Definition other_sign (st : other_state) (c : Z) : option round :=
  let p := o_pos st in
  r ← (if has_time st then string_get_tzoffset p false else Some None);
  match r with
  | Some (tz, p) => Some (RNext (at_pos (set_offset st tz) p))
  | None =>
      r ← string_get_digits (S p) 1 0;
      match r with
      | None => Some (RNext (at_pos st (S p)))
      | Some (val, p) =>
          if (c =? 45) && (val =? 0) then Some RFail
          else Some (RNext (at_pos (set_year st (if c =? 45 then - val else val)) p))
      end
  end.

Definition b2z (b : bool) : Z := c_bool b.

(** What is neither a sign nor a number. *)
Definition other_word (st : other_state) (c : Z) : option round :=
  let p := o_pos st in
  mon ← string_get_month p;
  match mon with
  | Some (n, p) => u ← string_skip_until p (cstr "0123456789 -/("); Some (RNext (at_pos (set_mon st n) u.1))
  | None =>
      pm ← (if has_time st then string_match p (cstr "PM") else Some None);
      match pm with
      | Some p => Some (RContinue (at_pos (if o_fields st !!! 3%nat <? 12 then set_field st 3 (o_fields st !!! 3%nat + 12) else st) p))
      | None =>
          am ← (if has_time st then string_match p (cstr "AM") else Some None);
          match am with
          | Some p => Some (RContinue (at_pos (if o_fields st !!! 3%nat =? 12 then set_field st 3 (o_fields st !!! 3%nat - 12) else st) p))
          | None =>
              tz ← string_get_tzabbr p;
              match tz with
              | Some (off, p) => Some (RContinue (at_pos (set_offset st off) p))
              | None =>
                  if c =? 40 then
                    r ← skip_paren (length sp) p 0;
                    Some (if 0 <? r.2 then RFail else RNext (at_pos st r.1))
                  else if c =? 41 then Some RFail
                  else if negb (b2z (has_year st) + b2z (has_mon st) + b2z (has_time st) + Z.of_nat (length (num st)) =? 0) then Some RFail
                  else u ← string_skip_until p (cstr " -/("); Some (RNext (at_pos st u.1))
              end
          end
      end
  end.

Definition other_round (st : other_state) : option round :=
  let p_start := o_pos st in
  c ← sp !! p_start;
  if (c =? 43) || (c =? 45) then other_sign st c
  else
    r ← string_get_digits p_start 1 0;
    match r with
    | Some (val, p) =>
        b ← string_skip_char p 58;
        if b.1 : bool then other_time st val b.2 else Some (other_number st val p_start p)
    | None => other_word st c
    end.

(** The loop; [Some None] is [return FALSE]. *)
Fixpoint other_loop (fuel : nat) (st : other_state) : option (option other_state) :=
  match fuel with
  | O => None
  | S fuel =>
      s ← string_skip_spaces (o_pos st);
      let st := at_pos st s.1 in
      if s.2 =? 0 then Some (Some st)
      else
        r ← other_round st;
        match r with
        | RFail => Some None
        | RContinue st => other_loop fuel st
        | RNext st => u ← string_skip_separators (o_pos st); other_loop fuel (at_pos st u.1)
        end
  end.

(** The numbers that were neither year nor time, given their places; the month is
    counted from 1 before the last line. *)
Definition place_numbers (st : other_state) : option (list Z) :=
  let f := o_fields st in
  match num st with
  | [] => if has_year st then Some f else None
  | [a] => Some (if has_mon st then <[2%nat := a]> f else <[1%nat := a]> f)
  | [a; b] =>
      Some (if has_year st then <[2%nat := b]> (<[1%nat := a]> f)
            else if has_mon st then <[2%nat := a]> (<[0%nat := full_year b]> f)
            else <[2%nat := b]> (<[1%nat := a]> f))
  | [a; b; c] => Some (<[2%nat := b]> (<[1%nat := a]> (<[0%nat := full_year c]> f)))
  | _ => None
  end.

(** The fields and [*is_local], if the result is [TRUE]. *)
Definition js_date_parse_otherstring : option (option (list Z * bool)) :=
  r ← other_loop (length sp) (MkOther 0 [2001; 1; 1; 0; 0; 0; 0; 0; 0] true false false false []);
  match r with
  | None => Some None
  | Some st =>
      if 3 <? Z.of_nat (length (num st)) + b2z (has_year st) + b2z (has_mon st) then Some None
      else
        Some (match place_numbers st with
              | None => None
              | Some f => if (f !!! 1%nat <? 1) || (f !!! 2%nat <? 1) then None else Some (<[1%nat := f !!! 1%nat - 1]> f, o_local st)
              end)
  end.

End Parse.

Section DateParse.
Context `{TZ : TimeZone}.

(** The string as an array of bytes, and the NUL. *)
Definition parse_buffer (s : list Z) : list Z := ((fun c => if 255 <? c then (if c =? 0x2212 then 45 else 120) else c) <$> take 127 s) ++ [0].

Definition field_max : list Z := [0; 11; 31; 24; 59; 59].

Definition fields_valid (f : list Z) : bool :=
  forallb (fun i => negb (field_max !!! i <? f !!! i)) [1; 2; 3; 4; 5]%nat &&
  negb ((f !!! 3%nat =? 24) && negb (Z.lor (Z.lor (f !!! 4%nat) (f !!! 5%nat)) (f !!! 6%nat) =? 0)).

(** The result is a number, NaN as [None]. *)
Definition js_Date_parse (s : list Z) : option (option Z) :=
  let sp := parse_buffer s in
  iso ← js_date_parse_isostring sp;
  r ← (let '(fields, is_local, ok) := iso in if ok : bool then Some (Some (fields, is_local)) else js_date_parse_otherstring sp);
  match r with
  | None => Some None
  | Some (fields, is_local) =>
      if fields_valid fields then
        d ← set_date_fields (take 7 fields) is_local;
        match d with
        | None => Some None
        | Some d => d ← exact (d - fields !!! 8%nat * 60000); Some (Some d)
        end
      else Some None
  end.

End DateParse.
※ ※ ※
■ WORK ITEM ■
Scan the entries for lines holding the string "list", then copy every one of them.

■ EXERCISE OUTPUT ■
Definition place_numbers (st : other_state) : option (list Z) :=
Definition js_date_parse_otherstring : option (option (list Z * bool)) :=
Definition parse_buffer (s : list Z) : list Z := ((fun c => if 255 <? c then (if c =? 0x2212 then 45 else 120) else c) <$> take 127 s) ++ [0].
Definition field_max : list Z := [0; 11; 31; 24; 59; 59].
Definition fields_valid (f : list Z) : bool :=
Definition js_Date_parse (s : list Z) : option (option Z) :=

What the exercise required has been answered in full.